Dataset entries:
================================
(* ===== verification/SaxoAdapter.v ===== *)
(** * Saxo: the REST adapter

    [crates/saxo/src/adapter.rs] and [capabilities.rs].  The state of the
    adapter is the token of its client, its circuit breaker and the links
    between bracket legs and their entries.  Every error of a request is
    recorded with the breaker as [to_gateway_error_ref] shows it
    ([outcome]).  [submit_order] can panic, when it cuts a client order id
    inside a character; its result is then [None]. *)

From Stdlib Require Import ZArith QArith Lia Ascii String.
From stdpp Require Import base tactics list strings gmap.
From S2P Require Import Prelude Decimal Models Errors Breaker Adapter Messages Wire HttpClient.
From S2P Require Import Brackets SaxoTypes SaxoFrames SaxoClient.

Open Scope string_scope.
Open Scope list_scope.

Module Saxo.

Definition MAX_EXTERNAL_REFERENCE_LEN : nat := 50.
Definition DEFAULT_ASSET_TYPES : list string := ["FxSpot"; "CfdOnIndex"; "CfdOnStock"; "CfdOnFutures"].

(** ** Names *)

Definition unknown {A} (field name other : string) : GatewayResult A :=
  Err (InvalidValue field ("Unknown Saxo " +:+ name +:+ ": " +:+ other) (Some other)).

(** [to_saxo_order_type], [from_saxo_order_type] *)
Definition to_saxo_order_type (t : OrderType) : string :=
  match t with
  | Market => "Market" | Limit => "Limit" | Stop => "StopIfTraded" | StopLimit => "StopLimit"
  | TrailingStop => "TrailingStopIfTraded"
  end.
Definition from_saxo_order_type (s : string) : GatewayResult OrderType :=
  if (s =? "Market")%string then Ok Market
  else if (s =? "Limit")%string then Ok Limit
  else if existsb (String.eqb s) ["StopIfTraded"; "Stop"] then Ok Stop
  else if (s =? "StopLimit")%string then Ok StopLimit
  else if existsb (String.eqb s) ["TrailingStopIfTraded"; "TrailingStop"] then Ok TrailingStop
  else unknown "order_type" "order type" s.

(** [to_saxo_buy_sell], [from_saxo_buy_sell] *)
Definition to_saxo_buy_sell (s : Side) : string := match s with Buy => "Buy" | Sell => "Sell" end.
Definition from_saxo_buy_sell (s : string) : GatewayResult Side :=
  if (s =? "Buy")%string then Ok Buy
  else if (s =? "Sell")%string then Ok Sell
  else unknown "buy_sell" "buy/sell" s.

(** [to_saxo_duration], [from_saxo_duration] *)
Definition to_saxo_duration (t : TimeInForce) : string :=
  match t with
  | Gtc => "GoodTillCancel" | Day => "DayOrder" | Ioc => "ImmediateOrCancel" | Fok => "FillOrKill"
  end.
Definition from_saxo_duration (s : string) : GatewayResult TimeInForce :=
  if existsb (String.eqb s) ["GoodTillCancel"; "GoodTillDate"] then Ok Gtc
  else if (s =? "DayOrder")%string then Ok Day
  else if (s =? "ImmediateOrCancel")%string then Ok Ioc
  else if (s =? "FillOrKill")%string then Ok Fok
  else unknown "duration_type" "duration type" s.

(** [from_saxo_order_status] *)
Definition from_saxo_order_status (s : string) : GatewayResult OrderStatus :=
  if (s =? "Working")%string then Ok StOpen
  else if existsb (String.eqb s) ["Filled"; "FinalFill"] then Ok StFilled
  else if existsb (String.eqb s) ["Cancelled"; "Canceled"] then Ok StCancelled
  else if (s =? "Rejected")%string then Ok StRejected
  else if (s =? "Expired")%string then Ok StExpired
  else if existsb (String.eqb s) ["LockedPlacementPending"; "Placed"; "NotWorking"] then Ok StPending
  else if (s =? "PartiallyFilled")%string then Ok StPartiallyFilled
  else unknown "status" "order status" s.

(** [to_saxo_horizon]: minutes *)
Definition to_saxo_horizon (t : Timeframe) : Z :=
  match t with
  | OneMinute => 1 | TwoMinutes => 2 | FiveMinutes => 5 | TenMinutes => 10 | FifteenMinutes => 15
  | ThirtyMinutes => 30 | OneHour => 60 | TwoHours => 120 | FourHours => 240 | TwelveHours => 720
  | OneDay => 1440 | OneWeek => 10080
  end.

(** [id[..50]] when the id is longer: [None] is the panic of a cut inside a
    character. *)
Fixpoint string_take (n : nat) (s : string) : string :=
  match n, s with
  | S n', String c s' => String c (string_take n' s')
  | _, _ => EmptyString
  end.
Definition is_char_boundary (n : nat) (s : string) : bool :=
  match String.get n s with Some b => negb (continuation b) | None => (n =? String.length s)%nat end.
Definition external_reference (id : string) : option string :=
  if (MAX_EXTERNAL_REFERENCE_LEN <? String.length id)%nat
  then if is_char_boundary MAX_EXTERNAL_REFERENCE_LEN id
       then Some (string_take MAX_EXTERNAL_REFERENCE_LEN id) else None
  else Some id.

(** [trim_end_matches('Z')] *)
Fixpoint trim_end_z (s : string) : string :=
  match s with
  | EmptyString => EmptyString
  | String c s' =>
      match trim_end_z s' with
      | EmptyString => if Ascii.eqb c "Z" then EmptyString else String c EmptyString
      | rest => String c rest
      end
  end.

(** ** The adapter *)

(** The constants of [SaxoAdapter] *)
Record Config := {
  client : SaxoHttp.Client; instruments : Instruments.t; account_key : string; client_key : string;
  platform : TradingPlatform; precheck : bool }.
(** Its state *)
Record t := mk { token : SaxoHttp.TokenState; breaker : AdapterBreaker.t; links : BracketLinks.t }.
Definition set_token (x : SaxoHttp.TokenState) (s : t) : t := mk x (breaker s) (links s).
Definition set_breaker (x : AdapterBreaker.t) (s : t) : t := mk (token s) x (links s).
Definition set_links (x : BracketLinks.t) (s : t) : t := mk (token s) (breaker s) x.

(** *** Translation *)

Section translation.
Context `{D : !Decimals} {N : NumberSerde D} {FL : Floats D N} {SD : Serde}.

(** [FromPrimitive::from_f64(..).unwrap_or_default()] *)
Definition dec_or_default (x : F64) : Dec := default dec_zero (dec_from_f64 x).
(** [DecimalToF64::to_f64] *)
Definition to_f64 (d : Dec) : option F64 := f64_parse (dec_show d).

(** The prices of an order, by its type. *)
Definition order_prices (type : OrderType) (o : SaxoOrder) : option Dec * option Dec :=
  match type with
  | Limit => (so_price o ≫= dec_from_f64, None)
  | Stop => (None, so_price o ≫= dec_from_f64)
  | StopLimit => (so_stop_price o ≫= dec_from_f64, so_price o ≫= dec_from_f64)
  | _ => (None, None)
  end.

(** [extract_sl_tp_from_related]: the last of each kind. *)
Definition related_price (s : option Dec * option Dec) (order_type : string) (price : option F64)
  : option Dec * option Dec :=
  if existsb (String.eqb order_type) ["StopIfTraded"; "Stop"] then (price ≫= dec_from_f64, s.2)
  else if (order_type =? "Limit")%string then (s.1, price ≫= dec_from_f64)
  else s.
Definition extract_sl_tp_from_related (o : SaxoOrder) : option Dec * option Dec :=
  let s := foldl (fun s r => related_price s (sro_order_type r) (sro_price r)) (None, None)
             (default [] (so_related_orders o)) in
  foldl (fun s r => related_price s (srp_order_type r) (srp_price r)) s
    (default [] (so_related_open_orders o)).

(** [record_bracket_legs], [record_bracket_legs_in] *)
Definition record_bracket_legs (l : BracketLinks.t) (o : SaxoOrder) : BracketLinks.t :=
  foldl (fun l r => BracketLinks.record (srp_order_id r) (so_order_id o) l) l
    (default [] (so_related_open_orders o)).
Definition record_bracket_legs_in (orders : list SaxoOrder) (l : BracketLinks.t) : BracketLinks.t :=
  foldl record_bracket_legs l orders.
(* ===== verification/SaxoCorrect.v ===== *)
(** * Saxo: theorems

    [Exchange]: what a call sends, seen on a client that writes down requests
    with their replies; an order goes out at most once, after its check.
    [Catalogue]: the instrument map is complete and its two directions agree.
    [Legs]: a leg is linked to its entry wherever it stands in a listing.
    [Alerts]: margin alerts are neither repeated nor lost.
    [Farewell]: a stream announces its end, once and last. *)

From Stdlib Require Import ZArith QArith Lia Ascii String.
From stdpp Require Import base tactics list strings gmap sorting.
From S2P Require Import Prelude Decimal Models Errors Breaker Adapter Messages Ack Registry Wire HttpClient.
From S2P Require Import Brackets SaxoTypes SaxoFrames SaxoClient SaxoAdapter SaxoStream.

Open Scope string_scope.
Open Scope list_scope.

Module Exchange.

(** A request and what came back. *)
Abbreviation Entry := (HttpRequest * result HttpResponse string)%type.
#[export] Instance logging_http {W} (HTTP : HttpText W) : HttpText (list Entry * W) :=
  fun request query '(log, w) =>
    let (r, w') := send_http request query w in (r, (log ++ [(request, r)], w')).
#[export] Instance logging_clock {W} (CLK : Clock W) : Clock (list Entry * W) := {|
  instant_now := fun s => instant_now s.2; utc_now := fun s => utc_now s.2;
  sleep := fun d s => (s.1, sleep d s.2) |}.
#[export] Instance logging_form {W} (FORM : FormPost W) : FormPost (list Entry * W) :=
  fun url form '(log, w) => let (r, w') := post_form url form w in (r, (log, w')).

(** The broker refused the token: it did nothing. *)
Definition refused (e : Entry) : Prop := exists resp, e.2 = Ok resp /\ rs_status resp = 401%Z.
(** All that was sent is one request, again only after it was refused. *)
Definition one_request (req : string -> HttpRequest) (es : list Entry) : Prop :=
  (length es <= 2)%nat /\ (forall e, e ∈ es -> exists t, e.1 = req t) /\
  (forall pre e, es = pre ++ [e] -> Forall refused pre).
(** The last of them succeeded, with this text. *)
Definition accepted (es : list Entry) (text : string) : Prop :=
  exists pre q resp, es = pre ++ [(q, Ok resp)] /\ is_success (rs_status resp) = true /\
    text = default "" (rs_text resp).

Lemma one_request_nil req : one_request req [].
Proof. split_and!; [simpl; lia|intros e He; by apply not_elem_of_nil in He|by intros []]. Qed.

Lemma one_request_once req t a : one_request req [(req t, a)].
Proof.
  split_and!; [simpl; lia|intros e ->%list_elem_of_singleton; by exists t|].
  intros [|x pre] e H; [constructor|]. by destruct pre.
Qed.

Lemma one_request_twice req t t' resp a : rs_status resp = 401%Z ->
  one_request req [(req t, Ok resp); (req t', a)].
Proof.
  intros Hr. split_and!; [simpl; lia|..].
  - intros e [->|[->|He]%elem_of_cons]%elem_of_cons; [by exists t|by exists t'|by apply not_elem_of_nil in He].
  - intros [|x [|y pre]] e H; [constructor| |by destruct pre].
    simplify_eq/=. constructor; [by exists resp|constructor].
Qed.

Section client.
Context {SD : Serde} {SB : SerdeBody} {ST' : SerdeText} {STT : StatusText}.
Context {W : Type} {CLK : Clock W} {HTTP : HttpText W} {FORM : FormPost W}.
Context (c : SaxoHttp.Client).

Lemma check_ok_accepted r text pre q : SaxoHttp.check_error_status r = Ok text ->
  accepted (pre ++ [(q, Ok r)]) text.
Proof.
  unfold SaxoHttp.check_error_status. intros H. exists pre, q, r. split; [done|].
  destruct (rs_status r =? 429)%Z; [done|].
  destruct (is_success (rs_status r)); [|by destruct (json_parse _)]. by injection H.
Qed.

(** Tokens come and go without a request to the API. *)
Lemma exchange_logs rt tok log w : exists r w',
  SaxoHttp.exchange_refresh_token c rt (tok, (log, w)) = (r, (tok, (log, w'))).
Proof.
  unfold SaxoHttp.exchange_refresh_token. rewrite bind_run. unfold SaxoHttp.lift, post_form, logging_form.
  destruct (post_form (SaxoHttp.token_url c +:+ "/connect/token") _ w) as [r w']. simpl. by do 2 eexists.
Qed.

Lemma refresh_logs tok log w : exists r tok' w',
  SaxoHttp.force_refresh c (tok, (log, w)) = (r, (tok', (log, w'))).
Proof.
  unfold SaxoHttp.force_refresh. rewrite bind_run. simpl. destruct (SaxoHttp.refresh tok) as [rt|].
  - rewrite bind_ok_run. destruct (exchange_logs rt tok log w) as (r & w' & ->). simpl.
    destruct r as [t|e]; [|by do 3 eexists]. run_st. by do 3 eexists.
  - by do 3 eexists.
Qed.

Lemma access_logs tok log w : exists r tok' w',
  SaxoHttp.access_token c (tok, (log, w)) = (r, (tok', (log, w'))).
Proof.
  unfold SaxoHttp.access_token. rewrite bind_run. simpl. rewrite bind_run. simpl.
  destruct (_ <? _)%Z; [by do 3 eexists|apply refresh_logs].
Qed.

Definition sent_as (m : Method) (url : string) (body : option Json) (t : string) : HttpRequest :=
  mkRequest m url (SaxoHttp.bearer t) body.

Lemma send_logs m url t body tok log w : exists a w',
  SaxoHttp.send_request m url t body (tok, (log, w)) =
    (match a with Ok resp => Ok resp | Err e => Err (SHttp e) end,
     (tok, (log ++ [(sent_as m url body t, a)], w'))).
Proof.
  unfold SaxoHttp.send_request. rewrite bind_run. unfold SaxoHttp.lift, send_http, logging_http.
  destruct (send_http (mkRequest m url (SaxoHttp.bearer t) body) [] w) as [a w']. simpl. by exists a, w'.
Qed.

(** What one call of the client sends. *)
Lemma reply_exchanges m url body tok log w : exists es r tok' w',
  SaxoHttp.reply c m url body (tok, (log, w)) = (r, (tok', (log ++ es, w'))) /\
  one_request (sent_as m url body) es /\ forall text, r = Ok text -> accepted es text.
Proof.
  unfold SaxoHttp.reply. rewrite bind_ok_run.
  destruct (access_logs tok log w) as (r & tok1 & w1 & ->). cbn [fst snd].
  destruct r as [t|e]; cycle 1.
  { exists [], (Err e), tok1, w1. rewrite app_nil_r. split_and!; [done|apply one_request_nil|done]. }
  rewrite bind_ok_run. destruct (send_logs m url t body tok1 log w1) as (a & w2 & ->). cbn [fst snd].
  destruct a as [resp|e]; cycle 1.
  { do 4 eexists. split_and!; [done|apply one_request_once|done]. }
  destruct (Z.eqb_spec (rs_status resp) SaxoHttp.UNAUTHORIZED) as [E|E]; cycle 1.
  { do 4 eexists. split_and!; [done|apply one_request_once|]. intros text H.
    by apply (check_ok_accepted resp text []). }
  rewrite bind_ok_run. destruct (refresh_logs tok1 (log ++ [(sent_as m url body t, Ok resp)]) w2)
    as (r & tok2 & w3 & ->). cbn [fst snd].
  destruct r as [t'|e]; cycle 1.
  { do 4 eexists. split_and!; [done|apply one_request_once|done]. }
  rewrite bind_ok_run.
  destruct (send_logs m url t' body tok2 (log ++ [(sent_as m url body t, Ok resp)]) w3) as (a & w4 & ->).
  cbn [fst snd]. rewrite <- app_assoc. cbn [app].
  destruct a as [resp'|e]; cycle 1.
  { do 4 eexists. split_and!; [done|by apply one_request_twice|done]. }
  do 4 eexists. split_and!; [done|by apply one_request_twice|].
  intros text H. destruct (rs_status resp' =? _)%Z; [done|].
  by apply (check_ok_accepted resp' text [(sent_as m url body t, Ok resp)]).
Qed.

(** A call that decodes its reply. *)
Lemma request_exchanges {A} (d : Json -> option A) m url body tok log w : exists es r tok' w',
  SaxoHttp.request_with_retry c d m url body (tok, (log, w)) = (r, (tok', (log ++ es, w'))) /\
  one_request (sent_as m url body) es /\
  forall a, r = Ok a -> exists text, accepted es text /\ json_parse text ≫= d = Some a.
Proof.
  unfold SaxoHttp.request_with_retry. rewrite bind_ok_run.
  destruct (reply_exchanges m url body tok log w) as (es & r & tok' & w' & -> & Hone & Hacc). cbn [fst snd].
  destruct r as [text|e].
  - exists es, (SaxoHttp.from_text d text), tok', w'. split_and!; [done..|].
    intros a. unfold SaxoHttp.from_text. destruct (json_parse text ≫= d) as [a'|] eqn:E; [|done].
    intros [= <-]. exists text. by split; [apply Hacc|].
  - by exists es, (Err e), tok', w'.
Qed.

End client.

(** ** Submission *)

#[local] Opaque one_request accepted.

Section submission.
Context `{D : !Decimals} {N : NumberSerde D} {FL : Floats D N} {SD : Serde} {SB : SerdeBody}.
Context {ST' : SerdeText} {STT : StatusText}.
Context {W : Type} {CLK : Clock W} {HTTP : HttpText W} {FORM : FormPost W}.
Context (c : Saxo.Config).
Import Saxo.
================================
Task statement: Give only the number of lines in the data that hold the word "Models".

Solution: 2